David Jones
Johns Hopkins University Press
2012 | 280pp | £13 (PB)
ISBN 9781421403311

David Jones sees himself as the court jester of science and, as with jesters of old, he is allowed to say things that other mortals might think but dare not speak for fear of being thought a fool. So it was with his regular Daedalus column, which for years delighted readers of New Scientist and Nature with its crackpot ideas. Some of them even proved to be prophetic – witness his article in 1966 which suggested that carbon might form large hollow molecules. This was almost 20 years before the first buckyballs were made by Kroto et al.

While The aha! moment recounts many such suggestions, its main purpose is to explain Jones’s ideas of how the human mind can suddenly come up with new ideas and solutions to problems, the ‘aha!’ moment of the book’s title.

His model of the mind consists of the highest level, the conscious one, which he calls the ‘observer–reasoner’. Below this is the ‘censor’ whose job it is to control the thoughts that are generated at the deepest level, which he calls the RIG, short for random ideas generator. The main job of the censor is to ensure the thinking mind isn’t swamped with random thoughts and yet allow serious ideas to get through. Of course only a few of those will ever amount to anything, but some ‘aha!’ moments of scientists have been truly world-changing.

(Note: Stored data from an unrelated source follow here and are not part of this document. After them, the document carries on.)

(** Every byte of an escaped text is plain or the percent sign: no line ends in it. *)
Lemma assuan_escape_plain v b : b ∈ assuan_escape v -> assuan_plain b = true \/ b = percent.
Proof.
  unfold assuan_escape. intros (x & Hb & _)%list_elem_of_bind. destruct (assuan_plain x) eqn:Hx.
  - apply list_elem_of_singleton in Hb as ->. by left.
  - apply elem_of_cons in Hb as [->|Hb]; [by right|]. left. unfold assuan_plain.
    unfold hex_byte in Hb. rewrite !elem_of_cons in Hb. destruct Hb as [->|[->|?%not_elem_of_nil]]; [| |done].
    + by rewrite (proj1 (HEX_UPPER_nibble _ (high_nibble x))).
    + by rewrite (proj1 (HEX_UPPER_nibble _ (low_nibble x))).
Qed.

Lemma assuan_escape_line v : newline ∉ assuan_escape v.
Proof. intros H. by apply assuan_escape_plain in H as [?|?]. Qed.

(** *** Responses *)

(** [raw] is a line of the dialog, [line] is what is left without its end. *)
Definition raw_line (raw line : bytes) : Prop :=
  exists body, raw = body ++ [newline] /\ newline ∉ body /\ len raw <= MAX_PINENTRY_LINE_BYTES /\
    line = pop_if carriage_return body.

Lemma read_until_Ok limit s line s' :
  read_until limit s = Ok (line, s') ->
  avail s = line ++ avail s' /\ (last line = Some newline -> ending s' = ending s) /\
  (last line = Some newline -> newline ∉ removelast line).
Proof.
  unfold read_until. destruct (position _ _) as [n|] eqn:E.
  - intros [= <- <-]. apply position_Some in E as [Hn (x & k & Hx & Hb)]. cbn [avail ending].
    apply bool_decide_eq_true in Hb as ->.
    assert (firstn (Z.to_nat limit) (avail s) = firstn n (firstn (Z.to_nat limit) (avail s)) ++ newline :: k) as Ew
      by (by rewrite <- Hx, take_drop).
    assert (length (firstn n (firstn (Z.to_nat limit) (avail s))) = n) as Hl.
    { rewrite length_take. apply (f_equal length) in Hx. rewrite length_drop in Hx. cbn in Hx. lia. }
    set (a := firstn n _) in *.
    assert (firstn (S n) (firstn (Z.to_nat limit) (avail s)) = a ++ [newline]) as ->.
    { rewrite Ew. rewrite take_app_ge by lia. rewrite Hl. by replace (S n - n)%nat with 1%nat by lia. }
    split_and!.
    + rewrite <- (take_drop (S n) (avail s)) at 1. f_equal.
      assert (S n <= Z.to_nat limit)%nat as Hle.
      { apply (f_equal length) in Ew. rewrite length_take, length_app in Ew. cbn in Ew. lia. }
      replace (take (S n) (avail s)) with (take (S n) (take (Z.to_nat limit) (avail s))) by (by rewrite take_take, Nat.min_l by lia). rewrite Ew.
      rewrite take_app_ge by lia. rewrite Hl. by replace (S n - n)%nat with 1%nat by lia.
    + done.
    + intros _. rewrite removelast_last. intros Hin. rewrite Forall_forall in Hn. apply Hn in Hin.
      by apply bool_decide_eq_false in Hin.
  - apply position_None in E. rewrite Forall_forall in E.
    assert (last (firstn (Z.to_nat limit) (avail s)) = Some newline -> False) as Hno.
    { intros Hlast%last_Some_elem_of. apply E in Hlast. by apply bool_decide_eq_false in Hlast. }
    destruct (limit <=? len (avail s)) eqn:El.
    + intros [= <- <-]. cbn [avail ending]. split_and!; [by rewrite take_drop|done..].
    + destruct (ending s); [done|]. intros [= <- <-]. cbn [avail ending].
      rewrite app_nil_r, firstn_all2; [|bool_to_prop; unfold len in *; lia].
      rewrite firstn_all2 in Hno by (bool_to_prop; unfold len in *; lia).
      split_and!; [done|by intros ?%Hno..].
Qed.

Lemma read_bounded_line_Ok s line s' :
  read_bounded_line MAX_PINENTRY_LINE_BYTES s = Ok (line, s') <->
  exists raw, raw_line raw line /\ avail s = raw ++ avail s' /\ ending s' = ending s.
Proof.
  unfold read_bounded_line, bounded_line. split.
  - destruct (read_until _ s) as [[l s1]|e|] eqn:E; [|done..]. apply read_until_Ok in E as (Ha & He & Hn).
    cbn [map_err mbind result_bind]. destruct (negb _ || _)%bool eqn:E; [done|]. intros [= <- <-].
    apply orb_false_iff in E as [E1%negb_false_iff%bool_decide_eq_true E2]. exists l. split_and!; [|done|auto].
    apply last_Some in E1 as [body ->]. rewrite removelast_last in *. exists body. split_and!; [done| |bool_lia|done].
    apply Hn. by rewrite last_snoc.
  - intros (raw & (body & -> & Hn & Hl & ->) & Ha & He).
    assert (len body + 1 <= MAX_PINENTRY_LINE_BYTES + 1) as Hb by len_lia.
    destruct s as [a e], s' as [a' e']. cbn [avail ending] in *. subst a e'. rewrite <- app_assoc. cbn [app].
    rewrite read_until_line by done. cbn [map_err mbind result_bind].
    rewrite last_snoc, bool_decide_true, removelast_last by done. cbn [negb orb].
    by rewrite (proj2 (Z.ltb_ge _ _) Hl).
Qed.

Lemma read_bounded_line_no_panic s : read_bounded_line MAX_PINENTRY_LINE_BYTES s <> Panic.
Proof.
  unfold read_bounded_line, bounded_line, read_until. destruct (position _ _); cbn; [by destruct (negb _ || _)%bool|].
  destruct (_ <=? _); cbn; [by destruct (negb _ || _)%bool|]. destruct (ending s); [done|]. cbn.
  by destruct (negb _ || _)%bool.
Qed.

(** The kinds of line of a response. *)
Definition is_status (line : bytes) : bool := bool_decide (line = str "D") || starts_with (str "S ") line.
Definition is_ok_line (line : bytes) : bool := bool_decide (line = str "OK") || starts_with (str "OK ") line.

(** [response raw d d']: the bytes [raw] are a complete response, with which the data [d]
    collected so far grows to [d']: status lines, data lines that fit, and a final [OK]. *)
Inductive response : bytes -> bytes -> bytes -> Prop :=
  | response_ok raw line d :
      raw_line raw line -> is_ok_line line = true -> response raw d d
  | response_status raw line rest d d' :
      raw_line raw line -> is_status line = true -> response rest d d' -> response (raw ++ rest) d d'
  | response_data raw e v rest d d' :
      raw_line raw (str "D " ++ e) -> percent_decode e = Some v -> fits d v ->
      response rest (d ++ v) d' -> response (raw ++ rest) d d'.

(** The tests of the loop exclude each other. *)
Lemma data_line line : starts_with (str "D ") line = true -> exists e, line = str "D " ++ e /\ skipn 2 line = e.
Proof.
  unfold starts_with. intros H%bool_decide_eq_true. destruct H as [e He%strip_prefix_Some].
  exists e. by subst.
Qed.

Lemma starts_with_first c p line : starts_with (c :: p) line = true -> head line = Some c.
Proof. unfold starts_with. intros [e ->%strip_prefix_Some]%bool_decide_eq_true. done. Qed.

Lemma status_not_data line : is_status line = true -> starts_with (str "D ") line = false.
Proof.
  unfold is_status. intros [H%bool_decide_eq_true|H]%orb_true_iff; [by subst|].
  apply starts_with_first in H. destruct (starts_with (str "D ") line) eqn:E; [|done].
  apply starts_with_first in E. rewrite H in E. discriminate E.
Qed.

Lemma ok_head line : is_ok_line line = true -> head line = Some (b8 79).
Proof.
  unfold is_ok_line. intros [->%bool_decide_eq_true|H]%orb_true_iff; [done|].
  by apply starts_with_first in H.
Qed.

Lemma ok_not_others line :
  is_ok_line line = true -> starts_with (str "D ") line = false /\ is_status line = false.
Proof.
  intros H%ok_head. assert (forall c p, c <> b8 79 -> starts_with (c :: p) line = false) as Hne.
  { intros c p Hc. destruct (starts_with (c :: p) line) eqn:E; [|done]. apply starts_with_first in E. congruence. }
  split; [by apply Hne|]. unfold is_status. apply orb_false_iff. split; [|by apply Hne].
  apply bool_decide_eq_false. by intros ->.
Qed.

Lemma raw_line_length raw line : raw_line raw line -> (1 <= length raw)%nat.
Proof. intros (body & -> & _). rewrite length_app. cbn. lia. Qed.

(** One round of the loop. *)
Lemma response_loop_S fuel d s :
  response_loop (S fuel) d s =
    match read_bounded_line MAX_PINENTRY_LINE_BYTES s with
    | Ok (line, s) =>
        if starts_with (str "D ") line then
          match append_assuan_data (skipn 2 line) d with
          | Ok d => response_loop fuel d s
          | Err e => Some (Err e)
          | Panic => Some Panic
          end
        else if is_status line then response_loop fuel d s
        else if is_ok_line line then Some (Ok (d, s))
        else if bool_decide (line = str "ERR") || starts_with (str "ERR ") line then
          Some (Err (str "GNOME PIN entry was cancelled"))
        else Some (Err (str "GNOME PIN dialog returned an invalid response"))
    | Err e => Some (Err e)
    | Panic => Some Panic
    end.
Proof. reflexivity. Qed.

In this book Jones retells many of his zany ideas, including a few new ones, and recalls his problems with demonstrations for lectures and TV programmes. These were not just those involving explosions and rockets, as we might expect, but with truly difficult ones like how to twist treacle.

The aha! moment is not just a book of anecdotes and lifetime memories, it also sees Jones philosophising. Sometimes this in poetic mode – as with his account of how God created the universe, or at least the universal physical constants.

Most of the book is an eclectic blend of Jones the chemist and Daedalus the mad scientist and together they make entertaining reading. You’d be mad not to buy it.